Using the records below, write out again exactly the lines that begin at the line containing "prototype): own fields" and end at the line containing "(** ** Numbers *)", and no other lines.

# [SUPPLIED RECORDS]

•••

(** The first element of the sorted array: every element before it in the
    input ranks strictly higher, every element after it ranks at least as
    high.  It is the first of the lowest-ranked elements. *)
Lemma sort_head (l : list candidate) (b : candidate) (rest : list candidate) :
  Forall numeric l ->
  sort byLoadThenDistance l = b :: rest ->
  exists l1 l2, l = (l1 ++ b :: l2)%list /\
                Forall (rank_lt b) l1 /\ Forall (rank_le b) l2.
Proof.
  revert b rest. induction l as [|x l IH]; intros b rest Hn Hs; [discriminate|].
  apply Forall_cons_iff in Hn. destruct Hn as [Hx Hl].
  rewrite sort_cons in Hs.
  destruct (sort byLoadThenDistance l) as [|b' rest'] eqn:Es.
  - apply sort_nil_inv in Es. subst l. simpl in Hs.
    injection Hs as <- <-. exists [], []. repeat split; constructor.
  - destruct (IH b' rest' Hl eq_refl) as (l1 & l2 & -> & H1 & H2).
    assert (Hb' : numeric b').
    { rewrite Forall_forall in Hl. apply Hl. set_solver. }
    simpl in Hs.
    destruct (0 <? byLoadThenDistance x b')%float eqn:C.
    + injection Hs as <- <-. exists (x :: l1), l2. repeat split; [|assumption].
      constructor; [|assumption].
      apply byLoadThenDistance_spec; assumption.
    + injection Hs as <- <-. exists [], (l1 ++ b' :: l2)%list.
      repeat split; [constructor|].
      assert (Hle : rank_le x b').
      { intros Hlt. apply byLoadThenDistance_spec in Hlt; [|assumption..].
        congruence. }
      apply Forall_app. split; [|constructor].
      * eapply List.Forall_impl; [|exact H1]. intros c Hc.
        apply rank_lt_le. eapply rank_le_lt_trans; eassumption.
      * exact Hle.
      * eapply List.Forall_impl; [|exact H2]. intros c Hc.
        eapply rank_le_trans; eassumption.
Qed.
(** * The haversine distance *)

Lemma binary_round_aux_sign s m e l :
  match binary_round_aux prec emax s m e l with
  | S754_zero s' | S754_infinity s' | S754_finite s' _ _ => s' = s
  | S754_nan => True
  end.
Proof.
  unfold binary_round_aux.
  destruct (shr_fexp prec emax m e l) as [r1 e1].
  destruct (shr_fexp prec emax _ e1 loc_Exact) as [r2 e2].
  destruct (shr_m r2); try reflexivity; try exact I.
  destruct (e2 <=? emax - prec); reflexivity.
Qed.

Lemma SF_one : SF 1 = S754_finite false 4503599627370496 (-52).
Proof. reflexivity. Qed.

Lemma SF_90 : SF 90 = S754_finite false 6333186975989760 (-46).
Proof. reflexivity. Qed.

Lemma SF_neg_90 : SF (-90) = S754_finite true 6333186975989760 (-46).
Proof. reflexivity. Qed.

Lemma SF_180 : SF 180 = S754_finite false 6333186975989760 (-45).
Proof. reflexivity. Qed.

Lemma SF_neg_180 : SF (-180) = S754_finite true 6333186975989760 (-45).
Proof. reflexivity. Qed.

Lemma SF_PI : SF PI = S754_finite false 7074237752028440 (-51).
Proof. reflexivity. Qed.
(** X10: the error test takes for an error every tool result whose
    message has a truthy [error] or [isError] field, and every payload
    in which the letters of error, exception or traceback occur in any
    letter case, also inside a longer word or a sentence that reports
    success. *)
Theorem error_test_accepts (E : env) (mkvs : list (pystr * value))
    (payload : pystr) :
  truthy (dict_get mkvs (u "error")) = true
  \/ truthy (dict_get mkvs (u "isError")) = true
  \/ contains_anycase "error" payload
  \/ contains_anycase "exception" payload
  \/ contains_anycase "traceback" payload ->
  is_error E (JObj mkvs) payload = Ok true.
Proof.
  intros H. unfold is_error. cbn [get bind]. f_equal.
  destruct H as [H|[H|H]].
  - unfold py_or. now rewrite H, H.
  - unfold py_or.
    destruct (truthy (dict_get mkvs (u "error"))) eqn:He;
      [now rewrite He|now rewrite H].
  - rewrite (search_finds_marker (unicode E) payload H). apply orb_true_r.
Qed.

Lemma error_test_accepts_witness :
  contains_anycase "error" (u "no errors found")
  /\ is_error example_env calm_result (u "no errors found") = Ok true
  /\ erroring_result example_env calm_result.
Proof.
  assert (H : contains_anycase "error" (u "no errors found"))
    by (exists (u "no "), (u "error"), (u "s found"); split; reflexivity).
  pose proof (error_test_accepts example_env calm_fields (u "no errors found")
                (or_intror (or_intror (or_introl H)))) as Herr.
  split; [exact H|]. split; [exact Herr|].
  eexists _, _, _. repeat (split; [reflexivity|]). exact Herr.
Defined.

(** ** The document *)

Section Document.
Variable E : env.

Lemma map_imap {A B C : Type} (g : B -> C) (h : A -> C) (l : list A) :
  forall f : nat -> A -> B,
    (forall i x, g (f i x) = h x) -> map g (imap f l) = map h l.
Proof.
  induction l as [|x l IH]; intros f Hf; cbn; [reflexivity|].
  rewrite Hf. f_equal. apply IH. intros i y. apply Hf.
Qed.

Lemma type_name_error (k : step_type) :
  str_eqb (type_name k) (u "error") = step_type_eqb k Error.
Proof. destruct k; reflexivity. Qed.

Lemma filter_imap_length (b : bool) (sts : list step) :
  forall f : nat -> step -> out_step,
    (forall i s, out_type (f i s) = type_name (step_type_of s)) ->
    length (List.filter (fun o => str_eqb (out_type o) (u "error"))
                        (imap f sts))
    = count_errors sts.
Proof.
  unfold count_errors.
  induction sts as [|s sts IH]; intros f Hf; cbn [imap List.filter];
    [reflexivity|].
  rewrite Hf, type_name_error.
  destruct (step_type_eqb (step_type_of s) Error); cbn [length];
    rewrite IH; auto; intros i x; apply Hf.
Qed.

(** X11: the document has one step for each normalized step, in the
    same order, with the type and the elapsed time of that step and a
    null timestamp; the summary counts these steps, and its error count
    is the number of normalized steps of type error, with redaction on
    or off. *)
Theorem document_mirrors_steps (sess : session) (redact_enabled : bool) :
  let doc := build_tape_v1 E sess redact_enabled in
  map out_type (tape_steps doc)
  = map (fun s => type_name (step_type_of s)) (steps sess)
  /\ map elapsed_seconds (tape_steps doc) = map step_t (steps sess)
  /\ map timestamp (tape_steps doc) = map (fun _ => JNull) (steps sess)
  /\ summary_steps (tape_summary doc) = length (steps sess)
  /\ errors (tape_summary doc) = count_errors (steps sess).
Proof.
  cbn [build_tape_v1 tape_steps tape_summary summary_steps errors].
  split; [now apply map_imap|]. split; [now apply map_imap|].
  split; [now apply map_imap|]. split.
  - apply length_imap.
  - now apply (filter_imap_length redact_enabled).
Qed.

(** *** The ids *)

Lemma u_inj (a b : string) : u a = u b -> a = b.
Proof.
  revert b. induction a as [|x a IH]; intros [|y b]; cbn [u];
    try discriminate; [reflexivity|].
  intros [= Hxy Hab]. f_equal; [|now apply IH].
  rewrite <- (ascii_N_embedding x), <- (ascii_N_embedding y). now f_equal.
Qed.

Lemma str_of_nat_inj (n m : nat) : str_of_nat n = str_of_nat m -> n = m.
Proof.
  unfold str_of_nat. intros H%u_inj.
  assert (Hnn : forall k, Nat.to_uint k <> Decimal.Nil).
  { intros k. rewrite <- (DecimalNat.Unsigned.of_to k) at 1.
    rewrite DecimalNat.Unsigned.to_of. apply DecimalFacts.unorm_nonnil. }
  apply DecimalNat.Unsigned.to_uint_inj.
  pose proof (NilZero.usu (Nat.to_uint n) (Hnn n)) as Hn.
  pose proof (NilZero.usu (Nat.to_uint m) (Hnn m)) as Hm.
  rewrite H in Hn. rewrite Hn in Hm. now injection Hm.
Qed.

Lemma imap_ids (b : bool) (sts : list step) (k : nat) :
  map id (imap (fun i => build_step E b (k + i)) sts)
  = map (fun i => u "step_" ++ str_of_nat (i + 1)) (seq k (length sts)).
Proof.
  revert k. induction sts as [|s sts IH]; intros k; cbn [imap length seq map];
    [reflexivity|].
  f_equal.
  - cbn [build_step id]. now rewrite Nat.add_0_r.
  - rewrite <- IH. f_equal. apply imap_ext. intros i x _.
    unfold compose. f_equal. lia.
Qed.

(** X12: the steps of the document are numbered from 1 in their order:
    the step at position [i] has the id [step_] followed by the decimal
    of [i + 1]; so no two steps share an id. *)
Theorem ids_are_distinct (sess : session) (redact_enabled : bool) :
  let doc := build_tape_v1 E sess redact_enabled in
  map id (tape_steps doc)
  = map (fun i => u "step_" ++ str_of_nat (i + 1))
        (seq 0 (length (steps sess)))
  /\ List.NoDup (map id (tape_steps doc)).
Proof.
  cbn zeta.
  assert (Hids : map id (tape_steps (build_tape_v1 E sess redact_enabled))
                 = map (fun i => u "step_" ++ str_of_nat (i + 1))
                       (seq 0 (length (steps sess))))
    by apply (imap_ids redact_enabled (steps sess) 0).
  split; [exact Hids|]. rewrite Hids.
  apply Finite.Injective_map_NoDup; [|apply List.seq_NoDup].
  intros i j Hij. apply app_inv_head in Hij.
  apply str_of_nat_inj in Hij. lia.
Qed.

(** *** The tools of the summary *)

Lemma str_ltb_irrefl (a : pystr) : str_ltb a a = false.
Proof.
  induction a as [|x a IH]; cbn; [reflexivity|].
  now rewrite N.ltb_irrefl, N.eqb_refl, IH.
Qed.

Lemma str_ltb_trans (a b c : pystr) :
  str_ltb a b = true -> str_ltb b c = true -> str_ltb a c = true.
Proof.
  revert b c. induction a as [|x a IH]; intros [|y b] [|z c]; cbn;
    try discriminate; try reflexivity.
  intros Hab Hbc.
  apply orb_true_iff in Hab as [Hab|[Hxy Hab]%andb_true_iff];
    apply orb_true_iff in Hbc as [Hbc|[Hyz Hbc]%andb_true_iff];
    rewrite ?N.ltb_lt, ?N.eqb_eq in *; apply orb_true_iff.
  - left. apply N.ltb_lt. lia.
  - left. apply N.ltb_lt. lia.
  - left. apply N.ltb_lt. lia.
  - right. apply andb_true_iff. split; [apply N.eqb_eq; lia|eauto].
Qed.

Lemma str_ltb_total (a b : pystr) :
  str_ltb a b = false -> a <> b -> str_ltb b a = true.
Proof.
  revert b. induction a as [|x a IH]; intros [|y b]; cbn;
    try discriminate; try reflexivity; try congruence.
  intros [Hlt Hrest]%orb_false_iff Hne.
  apply N.ltb_ge in Hlt. apply orb_true_iff.
  destruct (N.eq_dec x y) as [->|Hxy].
  - right. rewrite N.eqb_refl in *. cbn in *.
    apply IH; [exact Hrest|congruence].
  - left. apply N.ltb_lt. lia.
Qed.

Lemma insert_sorted_In (x y : pystr) (l : list pystr) :
  In y (insert_sorted x l) <-> y = x \/ In y l.
Proof.
  induction l as [|z l IH]; cbn; [intuition|].
  destruct (str_ltb x z); cbn; [intuition|]. rewrite IH. intuition.
Qed.

Lemma insert_sorted_strict (x : pystr) (l : list pystr) :
  StronglySorted str_lt l -> ~ In x l ->
  StronglySorted str_lt (insert_sorted x l).
Proof.
  induction 1 as [|z l Hs IH Hz]; intros Hx; cbn.
  - repeat constructor.
  - destruct (str_ltb x z) eqn:Hxz.
    + constructor; [now constructor|].
      constructor; [exact Hxz|].
      eapply List.Forall_impl; [|exact Hz].
      intros w Hw. eapply str_ltb_trans; eassumption.
    + constructor; [apply IH; cbn in Hx; tauto|].
      apply List.Forall_forall. intros w Hw.
      apply insert_sorted_In in Hw as [->|Hw].
      * apply str_ltb_total; [exact Hxz|]. cbn in Hx. intuition.
      * rewrite List.Forall_forall in Hz. now apply Hz.
Qed.
(** * Gadi Dhundo: range query, notification fan-out and store constraints

    A shallow embedding of the SQL migrations (tables, constraints, row-level
    policies, triggers, the two range functions) and of the React components
    that submit and list reports.

    Conventions of the embedding:
    - [DOUBLE PRECISION] is read as a real number.  The one place where the
      rounding of the floating-point evaluation changes the outcome, not only
      the last digits, is the domain check of [acos] in the range query: the
      inputs on which it raises are given from outside, as
      [acos_out_of_range];
    - a [TIMESTAMP WITH TIME ZONE] and a JavaScript [Date] are milliseconds
      since the epoch;
    - SQL [NULL], JavaScript [null] and [undefined] are [None];
    - a table is the list of its rows, newest last. *)

From Stdlib Require Import Reals Lra Machin ZArith Lia String List Bool.
From Stdlib Require Import DecimalString.
From Stdlib Require Import Sorted Permutation Ascii.
Import ListNotations.

(* ================================================================== *)
(** ** SQL values *)

Module Pg.

Definition UUID := Z.
Definition text := string.
Definition timestamptz := Z.

(** Three-valued logic: [None] is the unknown truth value. *)
Definition sql_bool := option bool.

Definition sql_and (a b : sql_bool) : sql_bool :=
  match a, b with
  | Some false, _ => Some false
  | _, Some false => Some false
  | Some true, Some true => Some true
  | _, _ => None
  end.

(** A [WHERE] clause, a [USING] clause and a [WITH CHECK] clause keep a row
    only when the condition is true; unknown counts as false. *)
Definition sql_is_true (a : sql_bool) : bool :=
  match a with Some true => true | _ => false end.

Definition uuid_eq (a b : option UUID) : sql_bool :=
  match a, b with
  | Some x, Some y => Some (Z.eqb x y)
  | _, _ => None
  end.
(** * Order controllers: a shallow embedding of
      [src/api/controllers/orderControllers.js]

    The controller module exposes two order-creation flows: a gateway flow
    ([createOrder] / [captureOrder] and their two routes) that talks to the
    payment authority only, and a store-first flow ([placeOrder]) that
    inserts a row in the [orders] table and then sends a notification; plus
    the administrative handlers [getAllOrder], [getOrderById], [updateOrder]
    and [deleteOrder].

    Request data are JavaScript values produced by [JSON.parse]; numbers are
    IEEE-754 doubles ([spec_float]).  [req.body] is what the JSON body parser
    installed by the module leaves there, an object (or an array), never
    [null] or [undefined]; route parameters are strings.  The collaborators
    (payment SDK, mail module, database driver) answer through an
    environment record, and every call made to one of them is appended to a
    trace.  Console output is not part of the model. *)

From Stdlib Require Import ZArith String Ascii List Lia SpecFloat DecimalString
  DecimalN.
From stdpp Require Import base option list strings gmap.

Set Warnings "-register-all".
Open Scope string_scope.
Open Scope Z_scope.

(** ** JavaScript values *)

Inductive value :=
| Undefined
| Null
| Bool (b : bool)
| Num (x : spec_float)
| Str (s : string)
| Arr (elems : list value)
| Obj (fields : list (string * value)).

(** Exceptions, by constructor of the error object. [ApiError] is the SDK's
    class tested by [instanceof]; [Rejection] stands for any other error a
    collaborator rejects with (network failure, timeout). *)
Inductive exn :=
| Error (msg : string)
| TypeError (msg : string)
| SyntaxError (msg : string)
| ApiError (msg : string)
| Rejection (msg : string).

Definition message (e : exn) : string :=
  match e with
  | Error m | TypeError m | SyntaxError m | ApiError m | Rejection m => m
  end.

Definition is_ApiError (e : exn) : bool :=
  match e with ApiError _ => true | _ => false end.

(** [ToBoolean]: the test performed by [!v] and [v || w]. *)
Definition truthy (v : value) : bool :=
  match v with
  | Undefined | Null => false
  | Bool b => b
  | Num (S754_zero _) | Num S754_nan => false
  | Num _ => true
  | Str s => negb (String.eqb s "")
  | Arr _ | Obj _ => true
  end.

Definition nullish (v : value) : bool :=
  match v with Undefined | Null => true | _ => false end.

Fixpoint assoc (k : string) (fs : list (string * value)) : value :=
  match fs with
  | [] => Undefined
  | (k', v) :: rest => if String.eqb k k' then v else assoc k rest
  end.

(** [v.k] for a value that is not [null] or [undefined], and for the
    property names this module reads (none of which is inherited from a
    prototype): own fields of an object, [undefined] on anything else. *)
Definition get (v : value) (k : string) : value :=
  match v with
  | Obj fs => assoc k fs
  | _ => Undefined
  end.

Definition isArray (v : value) : bool :=
  match v with Arr _ => true | _ => false end.

(** ** Numbers *)

Definition pos_zero : spec_float := S754_zero false.
Definition one : spec_float := S754_finite false 1 0.

(** Exact comparison of [m * 2^e] with [10^21]. *)
Definition ge_1e21 (m : positive) (e : Z) : bool :=
  if 0 <=? e then 10 ^ 21 <=? Z.pos m * 2 ^ e
  else 10 ^ 21 * 2 ^ (- e) <=? Z.pos m.

(** The integer [n] for which [n / 100] is closest to [m * 2^e], the larger
    one on a tie (step 11.a of Number.prototype.toFixed). *)
Definition nearest_hundredths (m : positive) (e : Z) : Z :=
  if 0 <=? e then Z.pos m * 2 ^ e * 100
  else (200 * Z.pos m + 2 ^ (- e)) / 2 ^ (- e + 1).

Definition digit (d : Z) : ascii := ascii_of_nat (48 + Z.to_nat d).

Definition decimal (n : Z) : string :=
  NilZero.string_of_uint (N.to_uint (Z.to_N n)).

(** The digits of [n] with a point before the last two, padded with zeros
    on the left up to three digits. *)
Definition fixed2 (n : Z) : string :=
  decimal (n / 100) +:+ "." +:+
  String (digit (n mod 100 / 10)) (String (digit (n mod 10)) "").

Definition sign_prefix (s : bool) : string := if s then "-" else "".

Definition is_digit (c : ascii) : bool :=
  let n := nat_of_ascii c in (48 <=? n)%nat && (n <=? 57)%nat.

Definition is_frac2 (s : string) : bool :=
  match s with
  | String "." (String d1 (String d2 "")) => is_digit d1 && is_digit d2
  | _ => false
  end.

Fixpoint digits_then_frac2 (s : string) : bool :=
  match s with
  | String c rest => is_digit c && (is_frac2 rest || digits_then_frac2 rest)
  | "" => false
  end.

(** A decimal numeral with exactly two digits after the point:
    an optional minus sign, one or more digits, a point, two digits. *)
Definition two_decimal_places (s : string) : bool :=
  match s with
  | String "-" rest => digits_then_frac2 rest
  | _ => digits_then_frac2 s
  end.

•••

# [RESULT OF THIS TASK]
    prototype): own fields of an object, [undefined] on anything else. *)
Definition get (v : value) (k : string) : value :=
  match v with
  | Obj fs => assoc k fs
  | _ => Undefined
  end.

Definition isArray (v : value) : bool :=
  match v with Arr _ => true | _ => false end.

(** ** Numbers *)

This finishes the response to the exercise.